PROBLEM TO WORK ON
Lines to return, exactly: from the line with "assert (∃ H1'" to the line with "-- eapply level_frame;" in the entries below, both included.

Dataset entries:

------------------------------------------------------------

Lemma put_loop_ok {X} k (upd : option V → outcome (X * option V)) (x : X) w fuel : ∀ h t U G1 n G2 E1 e E2 LL,
  fresh t → leaves t LL → level (t_xs t) U (G1 ++ n :: G2) → (∀ u, u ∈ U → is_Some (t_xs t !! u)) →
  shape (t_xs t) (addrs (G1 ++ n :: G2) ∪ U) h (children (G1 ++ n :: G2)) (leaf_row LL) →
  nd_row n = E1 ++ e :: E2 → zlen (nd_row n) ≤ 2 * kx + 1 → located k (children G1 ++ E1 ++ [e]) (E2 ++ children G2) → upd (tree_map t !! k) = Ret (x, w) →
  put_promise k upd x w t U (heads (G1 ++ n :: G2)) (S h) (put_loop zv (S (h + fuel)) k upd (zlen E1) (Some (nd_q n)) e.2 t).
Proof.
  induction h as [|h IH]; intros t U G1 n G2 E1 e E2 LL Hf Hl HG HU Hs HE Hn Hloc Hupd; rewrite children_mid, HE in Hs.
  - cbn [shape] in Hs. destruct (leaf_row_inv _ _ _ Hs) as (LA & L' & -> & HA & Hs1). destruct (leaf_row_inv _ _ _ Hs1) as (L & LB & -> & HL & HB).
    destruct (leaf_row_inv _ _ _ HL) as (L1 & L'' & -> & H1 & HL1). destruct (leaf_row_cons_inv _ _ _ HL1) as (l & L2 & -> & -> & ->).
    rewrite HA, HB, H1 in *. cbn [snd]. destruct (put_below k upd x w t LA n LB L1 l L2 fuel) as (t' & LL' & E & Hl' & Hm & Hf' & L3 & xp & -> & (Hxs & Hr & _) & Hx & H3 & H4); [done|done|by eapply level_node|by rewrite HE, leaf_row_app|done| |done|].
    { by rewrite !leaf_row_app. }
    exists t', (LA ++ L3 ++ LB). rewrite leaf_row_len. split; [exact E|]. split_and!; try done.
    + intros u Hu. rewrite Hxs. apply lookup_insert_ne. intros <-. destruct HG as (_ & _ & HG). apply (HG (nd_q n)); [apply node_addr|done].
    + exists (G1 ++ Node (nd_lo n) (nd_q n) (leaf_row L3) :: G2). split; [by rewrite heads_put|]. split; [rewrite Hxs; apply level_put; rewrite ?leaf_row_len; try done; eapply level_grow; [exact HG|by rewrite leaf_row_len]|].
      cbn [shape]. rewrite children_mid, !leaf_row_app. cbn. by rewrite HA, HB.
  - destruct Hs as (G & HGe & HH & Hs). rewrite <- app_assoc, app_assoc in HGe. destruct (heads_inv _ _ _ HGe) as (H1 & G' & -> & HH1 & HGe'). cbn [app] in HGe'.
    destruct (heads_cons_inv _ _ _ HGe') as (m & H2 & -> & -> & HH2). cbn [snd].
    assert (located k (heads (H1 ++ [m])) (heads H2)) as Hloc' by (by rewrite heads_app, <- HH1, <- HH2, <- app_assoc).
    destruct (find_in_level _ _ _ _ _ _ _ _ Hl HH Hs Hloc') as (mp & i & ok & E1' & e' & E2' & Em & Hmx & Ef & HE' & Hi & Hdown).
    pose proof (x_has_c _ _ _ Hmx) as Hc. pose proof (x_has_len _ _ _ Hmx) as Hlen. destruct (Z.leb_spec (x_c mp) (2 * kx)) as [Hle|Hgt].
    + cbn [Nat.add]. rewrite (put_loop_down _ k upd _ _ _ _ mp i ok e'.2 Ef Em Hle) by (rewrite HE' in Hmx; by apply (x_get_ch _ _ _ _ _ _ Hmx)). rewrite Hi.
      destruct (IH t (addrs (G1 ++ n :: G2) ∪ U) H1 m H2 E1' e' E2' LL) as (t' & LL' & E & Hl' & Hm & Hf' & Hr & Hu & Hs'); try done; [|lia|].
      { intros u [Hu|Hu]%elem_of_union; [|by apply HU]. apply elem_of_list_to_set, list_elem_of_fmap in Hu as (n' & -> & Hin). destruct HG as [HG _]. destruct (HG n' Hin) as (? & -> & _). by eexists. }
      exists t', LL'. split_and!; try done; [intros u Hu'; apply Hu; by apply elem_of_union_r|]. exists (G1 ++ n :: G2). split; [done|]. split.
      * eapply level_frame; [|exact HG]. intros a Ha. apply Hu. by apply elem_of_union_l.
      * by rewrite children_mid, HE, <- app_assoc, app_assoc, HGe.
    + destruct (splitX_below t U G1 n G2 E1 m E2 H1 H2 (if ok then i + 1 else i)) as (t1 & Ea & k0 & Eb & Es & HEab & HEa & Hi1 & Hf1 & Hr1 & HG1 & HH1' & Hrn & HrU & Hsame); [done|done|done|done|done|done|lia|].
      cbn zeta in *. set (r := t_next t) in *. set (m1 := Node (nd_lo m) (nd_q m) Ea) in *. set (m2 := Node (Some k0) r Eb) in *. set (n' := Node (nd_lo n) (nd_q n) _) in *.
      assert (addrs (G1 ++ n' :: G2) = addrs (G1 ++ n :: G2)) as Han by apply addrs_put.
      assert (addrs (H1 ++ m1 :: m2 :: H2) = {[r]} ∪ addrs (H1 ++ m :: H2)) as Ham.
      { rewrite !addrs_app. change (addrs (m1 :: m2 :: H2)) with ({[nd_q m]} ∪ ({[r]} ∪ addrs H2)). change (addrs (m :: H2)) with ({[nd_q m]} ∪ addrs H2). clear. set_solver. }
      assert (children (G1 ++ n' :: G2) = heads (H1 ++ m1 :: m2 :: H2)) as Hch.
      { rewrite children_mid, heads_app. change (heads (m1 :: m2 :: H2)) with ((nd_lo m, XPage (nd_q m)) :: (Some k0, XPage r) :: heads H2).
        subst n'. cbn [nd_row]. by rewrite <- HH1, <- HH2, <- !app_assoc. }
      assert (children (H1 ++ m1 :: m2 :: H2) = children (H1 ++ m :: H2)) as Hch' by (by apply children_split).
      assert (shape (t_xs t1) (addrs (H1 ++ m1 :: m2 :: H2) ∪ (addrs (G1 ++ n :: G2) ∪ U)) h (children (H1 ++ m1 :: m2 :: H2)) (leaf_row LL)) as Hs1.
      { rewrite Hch', Ham. apply (shape_frame (t_xs t)).
        - intros a Ha. apply Hsame; intros ->; apply Ha; [|apply elem_of_union_r, elem_of_union_l, node_addr|apply elem_of_union_l, elem_of_union_l; by apply elem_of_singleton].
          apply elem_of_union_l, elem_of_union_r, node_addr.
        - eapply shape_mono; [|exact Hs]. intros a Ha. destruct (decide (a = r)) as [->|]; [by right|left]. clear -Ha n0. set_solver. }
      assert (∀ u, u ∈ addrs (G1 ++ n :: G2) ∪ U → is_Some (t_xs t1 !! u)) as HU1.
      { intros u Hu. destruct (decide (u = nd_q n)) as [->|].
        - destruct (level_node _ _ _ _ _ HG1) as (? & E & _). eexists. exact E.
        - rewrite Hsame; [|intros ->; destruct HH as (_ & _ & HH); apply (HH (nd_q m)); [apply node_addr|done]|done|intros ->; done].
          apply elem_of_union in Hu as [Hu|Hu]; [|by apply HU]. apply elem_of_list_to_set, list_elem_of_fmap in Hu as (nu & -> & Hin). destruct HG as [HG _]. destruct (HG nu Hin) as (? & -> & _). by eexists. }
      pose proof (leaves_idx _ _ _ Hi1 Hl) as Hl1. pose proof (tree_map_idx _ _ Hi1) as Hm1. rewrite HE' in HEab.
      assert (∃ H1' m' H2' E1'' E2'' j, H1 ++ m1 :: m2 :: H2 = H1' ++ m' :: H2' ∧ nd_row m' = E1'' ++ e' :: E2'' ∧ zlen (nd_row m') ≤ 2 * kx + 1 ∧
        splitX (Some (nd_q n)) (nd_q m) (zlen E1) (if ok then i + 1 else i) t = Ret ((nd_q m', j), t1) ∧ j = zlen E1'' ∧
        located k (children H1' ++ E1'' ++ [e']) (E2'' ++ children H2')) as (H1' & m' & H2' & E1'' & E2'' & j & HHe & HE'' & Hm' & Es' & -> & Hdown').
      { destruct (Z.ltb_spec kx (if ok then i + 1 else i)) as [Hlt|Hge]; rewrite Hi in *.
        - destruct (half_right _ _ _ _ _ HEab) as (E1b & HEb & HE1); [lia|].
          exists (H1 ++ [m1]), m2, H2, E1b, E2', (zlen E1' - (kx + 1)). subst m1 m2. split_and!; try done.
          + by rewrite <- app_assoc.
          + cbn. rewrite HE', HEab, zlen_app in Hlen. unfold kx in *. lia.
          + rewrite HE1, zlen_app. lia.
          + rewrite children_app, HE1 in *. cbn. by rewrite app_nil_r, <- !app_assoc in *.
        - destruct (half_left _ _ _ _ _ HEab) as (E2a & HEa' & HE2); [unfold kx in *; lia|].
          exists H1, m1, (m2 :: H2), E1', E2a, (zlen E1'). subst m1 m2. split_and!; try done.
          + cbn. unfold kx in *. lia.
          + change (children (_ :: H2)) with (Eb ++ children H2). by rewrite HE2, <- app_assoc in Hdown. }
      rewrite HHe in *. destruct (level_node _ _ _ _ _ HH1') as (yp & Ey & Hyx & _). rewrite HE'' in Hyx.
      cbn [Nat.add]. rewrite (put_loop_split _ k upd _ _ _ _ mp i ok t1 _ _ yp e'.2 Ef Em Hgt Es' Ey) by (by apply (x_get_ch _ _ _ _ _ _ Hyx)).
      destruct (IH t1 (addrs (G1 ++ n :: G2) ∪ U) H1' m' H2' E1'' e' E2'' LL) as (t' & LL' & E & Hl' & Hm & Hf' & Hr & Hu & Hs'); try done; [by rewrite Hm1|].
      exists t', LL'. rewrite Hm1 in *. split_and!; try done.
      * by rewrite Hr.
      * intros u Hu'. rewrite Hu by (by apply elem_of_union_r). apply Hsame; [intros ->; destruct HH as (_ & _ & HH); apply (HH (nd_q m)); [apply node_addr|by apply elem_of_union_r]| |intros ->; apply HrU; by apply elem_of_union_r].
        intros ->. destruct HG as (_ & _ & HG). apply (HG (nd_q n)); [apply node_addr|done].
      * exists (G1 ++ n' :: G2). split; [by rewrite <- (heads_put _ _ _ (nd_row n'))|]. split.
        -- eapply level_frame; [|exact HG1]. intros a Ha. rewrite Han in Ha. apply Hu. by apply elem_of_union_l.
        -- rewrite Han, Hch. exact Hs'.
Qed.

------------------------------------------------------------

RESPONSE FOR THIS EXERCISE
      assert (∃ H1' m' H2' E1'' E2'' j, H1 ++ m1 :: m2 :: H2 = H1' ++ m' :: H2' ∧ nd_row m' = E1'' ++ e' :: E2'' ∧ zlen (nd_row m') ≤ 2 * kx + 1 ∧
        splitX (Some (nd_q n)) (nd_q m) (zlen E1) (if ok then i + 1 else i) t = Ret ((nd_q m', j), t1) ∧ j = zlen E1'' ∧
        located k (children H1' ++ E1'' ++ [e']) (E2'' ++ children H2')) as (H1' & m' & H2' & E1'' & E2'' & j & HHe & HE'' & Hm' & Es' & -> & Hdown').
      { destruct (Z.ltb_spec kx (if ok then i + 1 else i)) as [Hlt|Hge]; rewrite Hi in *.
        - destruct (half_right _ _ _ _ _ HEab) as (E1b & HEb & HE1); [lia|].
          exists (H1 ++ [m1]), m2, H2, E1b, E2', (zlen E1' - (kx + 1)). subst m1 m2. split_and!; try done.
          + by rewrite <- app_assoc.
          + cbn. rewrite HE', HEab, zlen_app in Hlen. unfold kx in *. lia.
          + rewrite HE1, zlen_app. lia.
          + rewrite children_app, HE1 in *. cbn. by rewrite app_nil_r, <- !app_assoc in *.
        - destruct (half_left _ _ _ _ _ HEab) as (E2a & HEa' & HE2); [unfold kx in *; lia|].
          exists H1, m1, (m2 :: H2), E1', E2a, (zlen E1'). subst m1 m2. split_and!; try done.
          + cbn. unfold kx in *. lia.
          + change (children (_ :: H2)) with (Eb ++ children H2). by rewrite HE2, <- app_assoc in Hdown. }
      rewrite HHe in *. destruct (level_node _ _ _ _ _ HH1') as (yp & Ey & Hyx & _). rewrite HE'' in Hyx.
      cbn [Nat.add]. rewrite (put_loop_split _ k upd _ _ _ _ mp i ok t1 _ _ yp e'.2 Ef Em Hgt Es' Ey) by (by apply (x_get_ch _ _ _ _ _ _ Hyx)).
      destruct (IH t1 (addrs (G1 ++ n :: G2) ∪ U) H1' m' H2' E1'' e' E2'' LL) as (t' & LL' & E & Hl' & Hm & Hf' & Hr & Hu & Hs'); try done; [by rewrite Hm1|].
      exists t', LL'. rewrite Hm1 in *. split_and!; try done.
      * by rewrite Hr.
      * intros u Hu'. rewrite Hu by (by apply elem_of_union_r). apply Hsame; [intros ->; destruct HH as (_ & _ & HH); apply (HH (nd_q m)); [apply node_addr|by apply elem_of_union_r]| |intros ->; apply HrU; by apply elem_of_union_r].
        intros ->. destruct HG as (_ & _ & HG). apply (HG (nd_q n)); [apply node_addr|done].
      * exists (G1 ++ n' :: G2). split; [by rewrite <- (heads_put _ _ _ (nd_row n'))|]. split.
        -- eapply level_frame; [|exact HG1]. intros a Ha. rewrite Han in Ha. apply Hu. by apply elem_of_union_l.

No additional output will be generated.